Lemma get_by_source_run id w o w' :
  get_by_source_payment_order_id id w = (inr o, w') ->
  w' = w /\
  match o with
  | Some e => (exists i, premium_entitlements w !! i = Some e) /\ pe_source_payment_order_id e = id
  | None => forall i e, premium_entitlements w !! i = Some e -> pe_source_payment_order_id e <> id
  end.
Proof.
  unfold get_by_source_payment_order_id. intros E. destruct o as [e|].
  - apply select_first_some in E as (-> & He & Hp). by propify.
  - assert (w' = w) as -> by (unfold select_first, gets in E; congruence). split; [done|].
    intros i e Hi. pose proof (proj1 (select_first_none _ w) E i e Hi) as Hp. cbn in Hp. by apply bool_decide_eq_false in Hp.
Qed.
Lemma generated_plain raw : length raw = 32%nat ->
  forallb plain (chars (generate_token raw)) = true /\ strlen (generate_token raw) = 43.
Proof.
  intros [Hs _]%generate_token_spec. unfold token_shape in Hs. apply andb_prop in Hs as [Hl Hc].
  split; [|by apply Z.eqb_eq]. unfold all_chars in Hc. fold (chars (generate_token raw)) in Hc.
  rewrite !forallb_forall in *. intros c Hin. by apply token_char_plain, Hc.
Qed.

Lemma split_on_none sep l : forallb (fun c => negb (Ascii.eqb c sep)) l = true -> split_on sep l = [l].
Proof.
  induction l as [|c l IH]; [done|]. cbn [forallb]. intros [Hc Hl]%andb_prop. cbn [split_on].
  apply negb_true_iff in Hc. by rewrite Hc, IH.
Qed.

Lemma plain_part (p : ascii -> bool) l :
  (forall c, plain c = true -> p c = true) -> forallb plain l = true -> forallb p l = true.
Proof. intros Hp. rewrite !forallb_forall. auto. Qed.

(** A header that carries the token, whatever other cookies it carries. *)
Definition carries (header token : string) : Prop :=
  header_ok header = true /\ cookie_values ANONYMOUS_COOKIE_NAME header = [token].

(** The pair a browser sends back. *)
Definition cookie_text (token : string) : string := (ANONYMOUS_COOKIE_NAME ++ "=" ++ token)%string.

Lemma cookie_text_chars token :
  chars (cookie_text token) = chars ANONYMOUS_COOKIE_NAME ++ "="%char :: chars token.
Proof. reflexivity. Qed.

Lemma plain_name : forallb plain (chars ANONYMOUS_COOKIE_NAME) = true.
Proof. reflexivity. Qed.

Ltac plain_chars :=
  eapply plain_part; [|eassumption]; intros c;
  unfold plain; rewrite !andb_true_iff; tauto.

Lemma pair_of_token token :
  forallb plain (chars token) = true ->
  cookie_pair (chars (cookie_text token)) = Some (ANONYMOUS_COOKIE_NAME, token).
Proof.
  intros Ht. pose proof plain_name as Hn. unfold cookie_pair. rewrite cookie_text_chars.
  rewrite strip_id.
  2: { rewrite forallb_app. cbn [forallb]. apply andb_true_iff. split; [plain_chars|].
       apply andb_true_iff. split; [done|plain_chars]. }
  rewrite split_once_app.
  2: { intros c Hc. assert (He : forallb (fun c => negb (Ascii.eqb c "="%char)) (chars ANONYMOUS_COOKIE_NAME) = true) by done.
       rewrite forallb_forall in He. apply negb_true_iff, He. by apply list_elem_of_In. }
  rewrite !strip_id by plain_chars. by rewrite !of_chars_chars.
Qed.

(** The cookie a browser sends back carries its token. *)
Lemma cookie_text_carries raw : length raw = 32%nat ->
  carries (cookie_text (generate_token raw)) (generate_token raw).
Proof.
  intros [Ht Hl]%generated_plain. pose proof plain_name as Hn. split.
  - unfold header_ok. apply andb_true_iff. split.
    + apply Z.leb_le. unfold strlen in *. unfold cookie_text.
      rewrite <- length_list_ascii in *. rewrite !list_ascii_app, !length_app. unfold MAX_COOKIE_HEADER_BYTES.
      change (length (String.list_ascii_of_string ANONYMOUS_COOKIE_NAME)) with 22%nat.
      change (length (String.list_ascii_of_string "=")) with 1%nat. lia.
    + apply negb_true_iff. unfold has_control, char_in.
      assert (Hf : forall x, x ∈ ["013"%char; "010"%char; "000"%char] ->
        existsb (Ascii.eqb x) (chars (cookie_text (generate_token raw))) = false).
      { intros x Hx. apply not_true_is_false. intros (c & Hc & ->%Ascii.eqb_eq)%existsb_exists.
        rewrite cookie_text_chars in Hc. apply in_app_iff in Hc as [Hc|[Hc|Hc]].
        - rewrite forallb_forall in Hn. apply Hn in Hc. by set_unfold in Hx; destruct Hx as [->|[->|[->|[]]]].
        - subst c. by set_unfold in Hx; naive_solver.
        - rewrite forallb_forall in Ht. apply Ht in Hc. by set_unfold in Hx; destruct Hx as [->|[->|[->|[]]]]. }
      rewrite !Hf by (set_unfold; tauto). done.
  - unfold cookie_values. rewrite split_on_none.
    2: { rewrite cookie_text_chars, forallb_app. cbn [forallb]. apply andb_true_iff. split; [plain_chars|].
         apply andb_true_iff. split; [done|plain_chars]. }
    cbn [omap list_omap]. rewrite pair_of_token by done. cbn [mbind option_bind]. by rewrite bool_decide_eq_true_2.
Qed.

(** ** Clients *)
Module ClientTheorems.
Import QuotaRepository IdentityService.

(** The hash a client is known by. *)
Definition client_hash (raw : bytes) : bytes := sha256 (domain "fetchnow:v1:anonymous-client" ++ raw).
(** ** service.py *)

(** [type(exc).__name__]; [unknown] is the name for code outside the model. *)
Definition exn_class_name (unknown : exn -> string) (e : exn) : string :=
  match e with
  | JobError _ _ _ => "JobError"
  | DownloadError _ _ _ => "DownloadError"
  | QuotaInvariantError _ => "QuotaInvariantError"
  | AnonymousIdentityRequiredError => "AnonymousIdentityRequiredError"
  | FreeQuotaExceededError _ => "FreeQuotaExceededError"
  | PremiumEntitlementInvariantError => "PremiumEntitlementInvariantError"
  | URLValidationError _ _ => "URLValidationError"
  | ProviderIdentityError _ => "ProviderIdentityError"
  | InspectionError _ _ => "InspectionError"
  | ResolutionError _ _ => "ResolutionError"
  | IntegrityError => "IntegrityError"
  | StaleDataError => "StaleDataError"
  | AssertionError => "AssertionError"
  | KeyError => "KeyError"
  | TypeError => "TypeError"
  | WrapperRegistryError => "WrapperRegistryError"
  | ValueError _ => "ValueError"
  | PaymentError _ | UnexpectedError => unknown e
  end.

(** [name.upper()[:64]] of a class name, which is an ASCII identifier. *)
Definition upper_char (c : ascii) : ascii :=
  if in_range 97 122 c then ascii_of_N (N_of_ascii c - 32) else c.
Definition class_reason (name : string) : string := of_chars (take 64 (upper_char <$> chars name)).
__________
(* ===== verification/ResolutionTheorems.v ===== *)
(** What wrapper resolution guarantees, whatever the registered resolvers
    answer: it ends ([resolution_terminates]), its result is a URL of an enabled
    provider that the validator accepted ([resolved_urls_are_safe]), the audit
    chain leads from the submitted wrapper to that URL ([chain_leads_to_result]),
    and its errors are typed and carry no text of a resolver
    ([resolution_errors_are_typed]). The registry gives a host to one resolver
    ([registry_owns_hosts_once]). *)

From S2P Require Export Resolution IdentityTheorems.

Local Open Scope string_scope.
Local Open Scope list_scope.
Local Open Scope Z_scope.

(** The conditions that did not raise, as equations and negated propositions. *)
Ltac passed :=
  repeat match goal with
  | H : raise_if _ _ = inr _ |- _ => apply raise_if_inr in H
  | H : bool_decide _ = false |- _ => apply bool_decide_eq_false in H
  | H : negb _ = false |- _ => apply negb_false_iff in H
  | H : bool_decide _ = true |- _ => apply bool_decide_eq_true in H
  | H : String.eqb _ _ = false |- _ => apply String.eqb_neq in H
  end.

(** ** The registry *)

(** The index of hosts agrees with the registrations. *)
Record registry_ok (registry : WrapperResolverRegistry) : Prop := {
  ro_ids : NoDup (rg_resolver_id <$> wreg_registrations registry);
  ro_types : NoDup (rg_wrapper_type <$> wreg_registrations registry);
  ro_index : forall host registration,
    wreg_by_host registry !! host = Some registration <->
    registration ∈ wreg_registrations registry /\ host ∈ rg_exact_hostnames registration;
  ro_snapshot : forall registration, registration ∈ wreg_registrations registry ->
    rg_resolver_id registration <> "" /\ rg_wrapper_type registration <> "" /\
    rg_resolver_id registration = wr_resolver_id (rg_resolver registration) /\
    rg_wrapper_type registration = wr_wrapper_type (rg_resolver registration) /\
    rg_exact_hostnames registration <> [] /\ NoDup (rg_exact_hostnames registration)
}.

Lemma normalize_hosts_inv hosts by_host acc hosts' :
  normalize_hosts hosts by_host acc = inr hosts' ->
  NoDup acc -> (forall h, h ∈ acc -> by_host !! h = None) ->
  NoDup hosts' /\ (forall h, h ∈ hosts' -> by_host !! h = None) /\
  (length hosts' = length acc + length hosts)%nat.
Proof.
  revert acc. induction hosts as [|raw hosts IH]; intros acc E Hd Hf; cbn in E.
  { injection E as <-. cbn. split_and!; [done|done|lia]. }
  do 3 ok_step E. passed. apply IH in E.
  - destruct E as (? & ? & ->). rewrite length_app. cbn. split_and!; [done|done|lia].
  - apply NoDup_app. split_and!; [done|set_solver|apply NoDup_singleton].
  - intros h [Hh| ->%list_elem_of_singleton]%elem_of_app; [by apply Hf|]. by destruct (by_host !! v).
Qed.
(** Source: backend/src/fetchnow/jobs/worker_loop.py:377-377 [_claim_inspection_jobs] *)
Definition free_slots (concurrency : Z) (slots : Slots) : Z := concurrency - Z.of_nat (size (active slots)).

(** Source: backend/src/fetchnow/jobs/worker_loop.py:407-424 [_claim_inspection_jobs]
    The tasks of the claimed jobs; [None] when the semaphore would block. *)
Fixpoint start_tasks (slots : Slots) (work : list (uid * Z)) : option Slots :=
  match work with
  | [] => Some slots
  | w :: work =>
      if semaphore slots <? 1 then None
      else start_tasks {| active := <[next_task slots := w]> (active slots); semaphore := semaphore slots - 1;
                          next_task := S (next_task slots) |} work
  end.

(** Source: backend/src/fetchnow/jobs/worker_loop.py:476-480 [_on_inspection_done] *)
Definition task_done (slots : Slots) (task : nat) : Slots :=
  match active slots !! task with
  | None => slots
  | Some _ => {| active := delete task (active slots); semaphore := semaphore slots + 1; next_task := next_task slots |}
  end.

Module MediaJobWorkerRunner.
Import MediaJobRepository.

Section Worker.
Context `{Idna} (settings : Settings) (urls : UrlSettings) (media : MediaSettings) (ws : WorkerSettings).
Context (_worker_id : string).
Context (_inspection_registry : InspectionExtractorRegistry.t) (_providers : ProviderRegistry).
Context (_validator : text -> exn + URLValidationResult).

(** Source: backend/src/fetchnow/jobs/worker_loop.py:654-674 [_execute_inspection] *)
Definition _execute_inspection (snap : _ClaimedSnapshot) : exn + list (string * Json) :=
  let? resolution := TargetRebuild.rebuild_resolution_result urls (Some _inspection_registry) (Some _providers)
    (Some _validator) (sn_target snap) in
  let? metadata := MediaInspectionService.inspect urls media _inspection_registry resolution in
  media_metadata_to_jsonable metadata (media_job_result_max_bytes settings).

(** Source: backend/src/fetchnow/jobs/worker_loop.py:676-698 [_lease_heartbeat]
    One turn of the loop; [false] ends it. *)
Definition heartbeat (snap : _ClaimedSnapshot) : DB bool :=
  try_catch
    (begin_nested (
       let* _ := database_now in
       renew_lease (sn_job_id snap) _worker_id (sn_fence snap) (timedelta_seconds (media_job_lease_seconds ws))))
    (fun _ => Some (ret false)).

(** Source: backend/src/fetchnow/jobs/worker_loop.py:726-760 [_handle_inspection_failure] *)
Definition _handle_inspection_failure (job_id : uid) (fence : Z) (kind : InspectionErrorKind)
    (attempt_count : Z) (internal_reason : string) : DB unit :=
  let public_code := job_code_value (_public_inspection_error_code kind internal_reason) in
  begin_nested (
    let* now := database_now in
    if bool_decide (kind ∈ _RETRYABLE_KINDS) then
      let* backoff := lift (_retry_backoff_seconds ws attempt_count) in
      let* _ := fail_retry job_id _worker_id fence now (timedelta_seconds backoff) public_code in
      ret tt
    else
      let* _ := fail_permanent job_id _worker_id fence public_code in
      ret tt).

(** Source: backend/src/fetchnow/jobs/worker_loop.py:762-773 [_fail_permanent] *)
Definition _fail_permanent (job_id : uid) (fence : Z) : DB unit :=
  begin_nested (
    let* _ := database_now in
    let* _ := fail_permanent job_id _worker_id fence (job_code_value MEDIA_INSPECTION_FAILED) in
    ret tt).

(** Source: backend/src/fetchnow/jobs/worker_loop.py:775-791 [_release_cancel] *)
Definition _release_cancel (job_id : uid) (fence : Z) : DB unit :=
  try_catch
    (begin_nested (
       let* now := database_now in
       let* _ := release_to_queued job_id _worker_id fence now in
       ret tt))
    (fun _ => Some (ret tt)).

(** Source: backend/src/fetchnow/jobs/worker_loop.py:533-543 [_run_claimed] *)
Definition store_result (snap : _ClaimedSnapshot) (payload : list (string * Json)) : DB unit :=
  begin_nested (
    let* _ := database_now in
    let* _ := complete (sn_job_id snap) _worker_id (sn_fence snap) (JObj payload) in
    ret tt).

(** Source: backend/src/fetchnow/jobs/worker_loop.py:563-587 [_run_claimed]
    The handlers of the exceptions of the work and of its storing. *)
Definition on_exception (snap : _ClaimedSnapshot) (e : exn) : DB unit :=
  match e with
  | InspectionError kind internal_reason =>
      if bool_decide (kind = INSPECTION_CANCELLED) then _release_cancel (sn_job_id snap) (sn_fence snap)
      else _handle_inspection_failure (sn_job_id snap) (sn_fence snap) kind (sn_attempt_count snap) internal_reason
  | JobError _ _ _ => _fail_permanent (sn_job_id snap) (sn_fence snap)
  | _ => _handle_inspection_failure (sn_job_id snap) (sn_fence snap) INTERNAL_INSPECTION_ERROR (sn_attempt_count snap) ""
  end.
__________
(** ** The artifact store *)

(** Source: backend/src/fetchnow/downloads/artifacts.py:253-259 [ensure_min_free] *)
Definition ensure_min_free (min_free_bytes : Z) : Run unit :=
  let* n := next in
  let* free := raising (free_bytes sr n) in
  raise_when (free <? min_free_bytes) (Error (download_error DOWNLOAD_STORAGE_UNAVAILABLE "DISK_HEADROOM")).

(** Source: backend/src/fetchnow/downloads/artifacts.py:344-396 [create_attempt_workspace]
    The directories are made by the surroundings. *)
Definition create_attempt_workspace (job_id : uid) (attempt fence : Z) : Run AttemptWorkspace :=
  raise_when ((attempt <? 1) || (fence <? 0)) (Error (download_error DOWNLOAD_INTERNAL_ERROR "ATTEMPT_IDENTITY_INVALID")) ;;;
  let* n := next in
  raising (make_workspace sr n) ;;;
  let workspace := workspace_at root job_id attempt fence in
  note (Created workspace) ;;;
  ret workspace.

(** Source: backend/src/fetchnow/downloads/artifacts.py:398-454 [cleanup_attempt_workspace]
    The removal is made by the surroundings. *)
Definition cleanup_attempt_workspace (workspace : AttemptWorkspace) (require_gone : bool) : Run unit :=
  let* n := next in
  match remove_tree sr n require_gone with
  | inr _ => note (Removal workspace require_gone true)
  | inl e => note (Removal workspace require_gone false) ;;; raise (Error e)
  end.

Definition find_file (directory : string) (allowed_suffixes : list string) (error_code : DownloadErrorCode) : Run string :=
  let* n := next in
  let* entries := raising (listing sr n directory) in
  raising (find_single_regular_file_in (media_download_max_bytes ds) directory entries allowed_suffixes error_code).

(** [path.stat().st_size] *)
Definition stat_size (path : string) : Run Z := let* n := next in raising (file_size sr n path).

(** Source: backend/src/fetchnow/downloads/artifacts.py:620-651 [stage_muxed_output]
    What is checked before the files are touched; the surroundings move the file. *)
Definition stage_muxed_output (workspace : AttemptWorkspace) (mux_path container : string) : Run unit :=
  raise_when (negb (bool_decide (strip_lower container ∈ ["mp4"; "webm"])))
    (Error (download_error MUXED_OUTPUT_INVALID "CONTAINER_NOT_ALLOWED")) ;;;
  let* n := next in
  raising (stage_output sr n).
__________
Of all the entries above, repeat only the lines from the line that has "(** Source: backend/src/fetchnow/jobs/worker_loop.py:726-760" to the line that has "(** Source: backend/src/fetchnow/jobs/worker_loop.py:533-543", both lines included, exactly.

== Result ==
(** Source: backend/src/fetchnow/jobs/worker_loop.py:726-760 [_handle_inspection_failure] *)
Definition _handle_inspection_failure (job_id : uid) (fence : Z) (kind : InspectionErrorKind)
    (attempt_count : Z) (internal_reason : string) : DB unit :=
  let public_code := job_code_value (_public_inspection_error_code kind internal_reason) in
  begin_nested (
    let* now := database_now in
    if bool_decide (kind ∈ _RETRYABLE_KINDS) then
      let* backoff := lift (_retry_backoff_seconds ws attempt_count) in
      let* _ := fail_retry job_id _worker_id fence now (timedelta_seconds backoff) public_code in
      ret tt
    else
      let* _ := fail_permanent job_id _worker_id fence public_code in
      ret tt).

(** Source: backend/src/fetchnow/jobs/worker_loop.py:762-773 [_fail_permanent] *)
Definition _fail_permanent (job_id : uid) (fence : Z) : DB unit :=
  begin_nested (
    let* _ := database_now in
    let* _ := fail_permanent job_id _worker_id fence (job_code_value MEDIA_INSPECTION_FAILED) in
    ret tt).

(** Source: backend/src/fetchnow/jobs/worker_loop.py:775-791 [_release_cancel] *)
Definition _release_cancel (job_id : uid) (fence : Z) : DB unit :=
  try_catch
    (begin_nested (
       let* now := database_now in
       let* _ := release_to_queued job_id _worker_id fence now in
       ret tt))
    (fun _ => Some (ret tt)).

(** Source: backend/src/fetchnow/jobs/worker_loop.py:533-543 [_run_claimed] *)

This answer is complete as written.